高齢者の同居孤独死が増加 同居者がいても死ぬ訳とは

孤独死という言葉はニュースなどで耳にしたことがあると思いますが、今【同居孤独死】という孤独死が問題となっています。同居孤独死とは、家族などと同居している人がいるにもかかわらず自宅内で孤立状態で死亡する状態を指します。東京都福祉保健局の2016年調査によりますと、家族が同居しているにかかわらず孤立状態で死亡(異常死)した65歳以上の高齢者は2044人(男:1,103人、女:941人)で、1人暮らしの孤独死が3,121人(男:2,018人、女:1,103人)に迫る勢いとなっています。では、なぜ同居孤独死が起きるのか、ここでの記事で解き明かしていきたいと思います。

孤独死と同居孤独死の違い

まず、同居孤独死について語る前に、孤独死と同居孤独死の違いについて説明したいと思います。

孤独死とは

孤独死は、1人暮らしをしている人が誰にも看取られることなく、自宅で亡くなることを言います。ただし、1人暮らしでも【他殺や自殺】といった死については、孤独死にはなりません。あくまで、病気や老衰などで死亡した場合に限ります。

同居孤独死とは

冒頭でも軽く触れましたが、家族などと同居しているのにもかかわらず、自宅内で看取られず亡くなることを言います。ポイントは、誰かと住んでいるかになります。

同居孤独死が起きる原因とは

「誰かと住んでいるのに、孤独死なんてするの?」と疑問に思う人もいると思います。ここからは、同居孤独死が起こる原因について解説していきたいと思います。

日中は独居(1人暮らし)

いわゆる【日中独居】と言われているもので、この日中独居が同居孤独死を招く恐れがあるのです。
日中独居というのは、同居する家族が日中に仕事や趣味などで出かけ、自宅には高齢者だけが居る状態なので、容態の変化に対応できず同居孤独死が起きてしまいます。また、日中独居を無くすために、介護保険サービスを導入という考えもありますが、介護施設のように必ずしも直ぐに駆けつけられる訳ではないので、根本的な解決にはなりません。

家族が認知症

同居家族が認知症のため、適切な対応ができず死亡してしまうといったケースがあります。昨年末、神戸市でこんな事件がありました。

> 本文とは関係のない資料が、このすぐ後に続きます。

(** In a stretch of trace, every successful forward is followed at once
    by the delay of one second. *)
Fixpoint forwards_paced (tr : list event) : bool :=
  match tr with
  | [] => true
  | Forwarded _ _ _ :: rest =>
      match rest with
      | Sleep 1 :: rest' => forwards_paced rest'
      | _ => false
      end
  | _ :: rest => forwards_paced rest
  end.

Definition paced_forwards (f f' : Frame) : Prop :=
  exists delta,
    trace (self_ f') = trace (self_ f) ++ delta
    /\ forwards_paced delta = true.

(** The counts of a pass stay consistent: [forwarded] grows by no more
    than [processed], and neither shrinks. *)
Definition counts_bounded (f f' : Frame) : Prop :=
  0 <= forwarded (results f') - forwarded (results f)
    <= processed (results f') - processed (results f).

(** One more interaction with the environment. *)
Definition set_ticks_next (s : TelegramNewsClient) : TelegramNewsClient :=
  set_ticks (S (ticks s)) s.

End Invariants.

(** ** Further concrete runs *)

Module MoreScenarios.

Import Client Properties.

(** The session starts and is authorised, but [get_me] fails from the
    second interaction on: the connection is lost. *)
Definition offline : Telethon.Environment :=
  {| Telethon.start := fun _ => Return tt;
     Telethon.is_user_authorized := fun _ => Return true;
     Telethon.get_me := fun _ => Raise Exception;
     Telethon.iter_messages := fun _ _ _ => ([], None);
     Telethon.forward_messages := fun _ _ _ _ => Return tt;
     Telethon.utcnow := fun n => 1000 + Z.of_nat n |}.

(** The client of the steady scenario after [remove_channel] of "@a". *)
Definition deactivated : TelegramNewsClient :=
  set_db (fun d => Maintenance.remove_channel d "@a")
         (Scenario.started Scenario.one_channel Scenario.steady).

End MoreScenarios.

(** ** database.py with its handlers

    Every method of [DatabaseManager] opens the file anew and runs its one
    statement inside [try: ... except sqlite3.Error]: when the statement
    does not go through, the handler logs, and the method answers its
    default or returns without having written.  [reachable] says whether
    the statement of the call goes through. *)

Module Store.

Import Database.

(** [except sqlite3.Error: ...; return False] *)
Definition is_post_processed (reachable : bool) (db : DatabaseManager)
    (channel_username : string) (message_id : Z) : bool :=
  if reachable
  then Database.is_post_processed db channel_username message_id
  else false.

2018年夏、兵庫県神戸市内の集合住宅で、認知症の妻を介護していた高齢の夫が室内で死亡しているのが見つかりました。
発見された一室のベランダには洗濯物が干しっぱなしになっていたため、それを不審に思った近所の人が通報し発覚。
発見時には夫は病死で死後1週間ほど経過していた状態でした。
また、認知症の妻は、室内にごみが散乱した状態で暮らしていたということです。

このケースは認知症の妻は死亡していませんが、発見が遅れれば死亡していた可能性は十分にあります。また、神戸市では2018年までの15年間で、同居孤独死と判断された人数が152人だったと兵庫県監察医務室が公表しています。

8050問題の世帯

ニュースなどで耳にしたことはあると思いますが【8050問題】の世帯も危険です。

よくある事例では、引きこもりの子どもが要介護の親を見ていた(実際は見ていないこともある)が、子どもが自身の判断だけで介護をして、適切に医療機関に行かさなかったことにより、親が死亡するケースです。また、引きこもりの子どもほど外部との接触を拒む傾向にあるため、同居孤独死のリスクを大きく上げます。

同居孤独死の対策はあるのか

正直、第三者が対策することは難しいのが現状です。ただ、この問題を知り【アンテナを立てておく(情報をキャッチする姿勢)】ことは大事だと考えます。

同居家族がいる世帯だと、外部からの通報や自ら相談に行かなければ、地域の高齢者をサポートする地域包括支援センターなどの公的機関と関わることは少ない傾向にあります。ですが、あなたが同居孤独死についての問題を知り、意識することで地域の中で同居孤独死をしそうな世帯をたまたま見つけることが出来るかもしれません。地域全体でこういった考えを持ってば、高齢者が住みやすい環境になると私は思います。

まとめ

いかがでしたでしょうか。
同居孤独死問題は、これからますます増加すると言われています。冒頭でもお伝えしましたが、同居孤独死の件数は孤独死の件数に迫る勢いがあります。このような問題は、自治体と地域に住む人たちが協力し合って初めて解決していくものです。この問題について知らなかった人は、この記事で知ることができたと思いますので、地域に住む高齢者を助けてもらえたらと思います。